Historically, combo guards have been viewed as difficult for coaches to fit into an offensive system; however, combo guards have more recently become an important part of basketball, especially in the NBA. Dwyane Wade, a shooting guard with point-guard-like ball handling, led the Miami Heat to their first-ever NBA Championship in 2006, and won the Finals MVP award for the same championship series. In addition, the shift in the sport from a fundamental-driven style of play to a more scoring-oriented one means that the inferior passing ability of such guards is not viewed as a serious detriment. This shift is in part explained by hand-checking rules instituted by the NBA in 2007, which makes it a foul for a defender to use his hands to impede an offensive player. This allowed many smaller, weaker combo guards to use their speed to drive around stronger, taller players. In fact, many shorter young players (6' 2" or shorter) focus on developing their scoring abilities, whereas previously they would have to be proper point guards with the innate ability to pass to succeed in the professional leagues. For example, Allen Iverson is 6' 0" (1.83 m) tall, but given his shoot-first mentality, despite his exceptional ball-handling skills, he started playing as a shooting guard. He was rated as the fifth-greatest shooting guard of all time by ESPN in 2008. Other examples of combo guards are Jerry West, Jason Terry, Monta Ellis, Bradley Beal, Lou Williams, Marcus Smart, Victor Oladipo, Zach LaVine, Jamal Murray, Jrue Holiday, Joe Dumars, and Jeff Hornacek.
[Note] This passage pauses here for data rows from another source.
Lemma for_each_touches (size : Z) (l : list string) (w : world A F) :
  touches out l w
    (fst (for_each l (fun f => process_file f32 f out size) w)).
Proof.
  revert w. induction l as [|f l IH]; intros w; [apply touches_refl|].
  cbn [for_each]. unfold and_then.
  pose proof (process_file_touches f size w) as Hf.
  destruct (process_file f32 f out size w) as [w1 [[]|e]]; cbn [fst] in *.
  - eapply touches_trans.
    + eapply touches_mono; [|exact Hf]. intros f' [<-|[]]. now left.
    + eapply touches_mono; [|apply IH]. intros f' Hf'. now right.
  - eapply touches_mono; [|exact Hf]. intros f' [<-|[]]. now left.
Qed.

Lemma run_chunks_touches (size : Z) (chunks : list (list string))
  (w : world A F) :
  touches out (concat chunks) w
    (fst (run_chunks (fun f => process_file f32 f out size) chunks w)).
Proof.
  revert w. induction chunks as [|chunk rest IH]; intros w;
    [apply touches_refl|].
  cbn [run_chunks concat].
  pose proof (for_each_touches size chunk w) as Hchunk.
  destruct (for_each chunk _ w) as [w1 r1]. cbn [fst] in Hchunk.
  pose proof (IH w1) as Hrest.
  destruct (run_chunks _ rest w1) as [w2 r2]. cbn [fst] in *.
  eapply touches_trans.
  - eapply touches_mono; [|exact Hchunk]. intros f Hf.
    apply in_or_app. now left.
  - eapply touches_mono; [|exact Hrest]. intros f Hf.
    apply in_or_app. now right.
Qed.

Lemma get_tasks_subset {X : Type} (fuel size : nat) (l : list X) (v : X) :
  In v (concat (get_tasks fuel size l)) -> In v l.
Proof.
  revert l. induction fuel as [|fuel IH]; intros l Hv; [contradiction|].
  destruct l as [|a l]; [contradiction|].
  cbn [get_tasks concat] in Hv. apply in_app_or in Hv.
  rewrite <- (firstn_skipn size (a :: l)). apply in_or_app.
  destruct Hv as [Hv|Hv]; [now left|right]. now apply IH.
Qed.

End Touches.

(** X13.  What a run may touch.  When the output directory cannot be
    made (the path is empty, or a regular file is at it or above it) the
    run raises at once and the world is as it was.  Otherwise the run
    makes the output directory and those above it, and after that it only
    reads files that [find_files] returned and only writes output files
    named after one of them; every other path holds what it held before
    the run, whatever the outcome. *)
Theorem main_touches_only {A F : Type} (f32 : A -> F) (a : args) (tree : dir)
  (w : world A F) :
  let found := find_files (input_dir a) tree (max_files a) in
  let run := main f32 a tree w in
  (output_dir a = "" \/
   (exists h, In h (made_dirs (output_dir a)) /\ is_Some (files w !! h)) ->
   exists e, run = (w, Raise e)) /\
  (output_dir a <> "" ->
   (forall h, In h (made_dirs (output_dir a)) -> files w !! h = None) ->
   exists new,
     events (fst run) = events w ++ EvMakedirs (output_dir a) :: new /\
     Forall (allowed (output_dir a) found) new /\
     dirs (fst run) = dirs w ∪ list_to_set (made_dirs (output_dir a)) /\
     forall p,
       (forall f i, In f found -> p <> output_file_name (output_dir a) f i) ->
       files (fst run) !! p = files w !! p).
Proof.
  intros found run. subst run. rewrite main_steps. cbn zeta. fold found.
  split.
  - intros Hbad. apply (makedirs_raises_iff (output_dir a) w) in Hbad.
    destruct (makedirs_cases (output_dir a) w) as [[e ->]|Hok]; [eauto|].
    rewrite Hok in Hbad. destruct Hbad as [e Hbad]. discriminate.
  - intros Hname Hfree. rewrite (makedirs_ok _ _ Hname Hfree).
    set (w0 := World (files w)
                     (dirs w ∪ list_to_set (made_dirs (output_dir a)))
                     (events w ++ [EvMakedirs (output_dir a)])).
    assert (Hdone : forall w' : world A F,
              touches (output_dir a) found w0 w' ->
              exists new,
                events w' = events w ++ EvMakedirs (output_dir a) :: new /\
                Forall (allowed (output_dir a) found) new /\
                dirs w' = dirs w ∪ list_to_set (made_dirs (output_dir a)) /\
                forall p,
                  (forall f i, In f found ->
                               p <> output_file_name (output_dir a) f i) ->
                  files w' !! p = files w !! p).
    { intros w' (new & Hev & Hall & Hd & Hfiles). exists new.
      split; [rewrite Hev; subst w0; cbn [events]; now rewrite <- app_assoc|].
      split; [exact Hall|]. split; [exact Hd|].
      intros p Hp. now rewrite Hfiles. }
    destruct (task_files found (n_tasks a) (task a))
      as [input_files|e] eqn:Htask; [|apply Hdone, touches_refl].
    destruct (Pool (n_workers a)) as [pool|e]; [|apply Hdone, touches_refl].
    apply Hdone. unfold pool_map.
    eapply touches_mono; [|apply run_chunks_touches].
    intros f Hf. apply get_tasks_subset in Hf.
    now apply (task_files_sublist found input_files _ _ Htask).
Qed.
This is in contrast to "true" (or "pure") point guards such as Magic Johnson, John Stockton, Isiah Thomas, Steve Nash, Jason Kidd, Chris Paul, Rajon Rondo, John Wall, Kevin Johnson, and Ricky Rubio. These players exhibit a pass-first mentality, value assists and steals over points, and embrace the responsibility of playmaker rather than finisher. They conform to the perception that a point guard's duties are to direct the offense, distribute the ball, create scoring opportunities for others, and attempt the shot only if there are no open teammates to be found.

Some players, for example James Harden, Devin Booker, Manu Ginóbili, Tyreke Evans, Shaun Livingston, Jordan Clarkson, have the requisite size for a shooting guard (6' 5" or taller), but due to their at least above-average ball-handling and playmaking ability, are used as combo guards or even as swingmen.

In the Euroleague, the most notable examples are Vassilis Spanoulis, who has led his team to 3 Euroleague championships, and Sergio Llull, who has led Real Madrid to win 2 Euroleagues and nearly joined Houston Rockets on 2015 before signing renewal with his lifelong team. Other examples include American-born Macedonian player, Lester "Bo" McCalebb.